* [WHAT TO PRODUCE]: Exact reproduction required: the lines below from the line with "eapply wp_bind_ok." to the line with "destruct (order key (elem els m) =?", both ends included, and no others.

* [Records excerpted from a collection]:
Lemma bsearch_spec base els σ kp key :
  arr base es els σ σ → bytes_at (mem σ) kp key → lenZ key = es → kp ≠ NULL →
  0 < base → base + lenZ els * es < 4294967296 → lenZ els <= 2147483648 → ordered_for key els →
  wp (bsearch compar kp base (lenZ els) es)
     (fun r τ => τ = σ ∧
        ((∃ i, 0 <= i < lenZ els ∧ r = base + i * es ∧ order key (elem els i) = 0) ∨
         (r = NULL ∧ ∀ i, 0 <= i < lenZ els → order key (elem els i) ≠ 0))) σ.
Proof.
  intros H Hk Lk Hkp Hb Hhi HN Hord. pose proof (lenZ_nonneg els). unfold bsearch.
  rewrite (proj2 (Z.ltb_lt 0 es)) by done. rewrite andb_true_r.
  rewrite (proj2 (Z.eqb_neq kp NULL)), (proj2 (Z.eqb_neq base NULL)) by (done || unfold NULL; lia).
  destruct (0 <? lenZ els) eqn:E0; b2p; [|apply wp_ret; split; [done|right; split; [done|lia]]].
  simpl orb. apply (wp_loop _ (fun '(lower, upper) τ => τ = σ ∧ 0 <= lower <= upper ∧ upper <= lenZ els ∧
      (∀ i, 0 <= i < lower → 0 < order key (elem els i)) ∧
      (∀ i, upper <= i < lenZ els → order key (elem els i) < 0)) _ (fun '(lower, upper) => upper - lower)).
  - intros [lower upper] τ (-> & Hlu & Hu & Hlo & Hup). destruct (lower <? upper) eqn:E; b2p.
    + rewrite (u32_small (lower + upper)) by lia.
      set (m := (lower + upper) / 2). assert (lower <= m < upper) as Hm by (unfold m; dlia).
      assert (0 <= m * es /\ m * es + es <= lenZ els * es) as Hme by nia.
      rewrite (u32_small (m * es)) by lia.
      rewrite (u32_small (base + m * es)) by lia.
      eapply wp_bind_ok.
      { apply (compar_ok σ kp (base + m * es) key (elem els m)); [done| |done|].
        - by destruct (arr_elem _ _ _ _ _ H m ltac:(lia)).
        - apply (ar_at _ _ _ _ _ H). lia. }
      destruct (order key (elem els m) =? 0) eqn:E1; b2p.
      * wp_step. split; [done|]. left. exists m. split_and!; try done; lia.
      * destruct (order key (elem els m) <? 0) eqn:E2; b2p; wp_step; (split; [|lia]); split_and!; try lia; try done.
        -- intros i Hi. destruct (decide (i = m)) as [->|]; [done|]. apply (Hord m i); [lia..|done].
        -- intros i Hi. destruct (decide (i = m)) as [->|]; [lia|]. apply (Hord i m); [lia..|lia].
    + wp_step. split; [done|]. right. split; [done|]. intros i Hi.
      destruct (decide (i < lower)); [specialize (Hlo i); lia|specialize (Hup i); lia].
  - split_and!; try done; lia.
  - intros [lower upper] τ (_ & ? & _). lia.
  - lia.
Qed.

* [COMPLETED EXERCISE]:
      eapply wp_bind_ok.
      { apply (compar_ok σ kp (base + m * es) key (elem els m)); [done| |done|].
        - by destruct (arr_elem _ _ _ _ _ H m ltac:(lia)).
        - apply (ar_at _ _ _ _ _ H). lia. }
      destruct (order key (elem els m) =? 0) eqn:E1; b2p.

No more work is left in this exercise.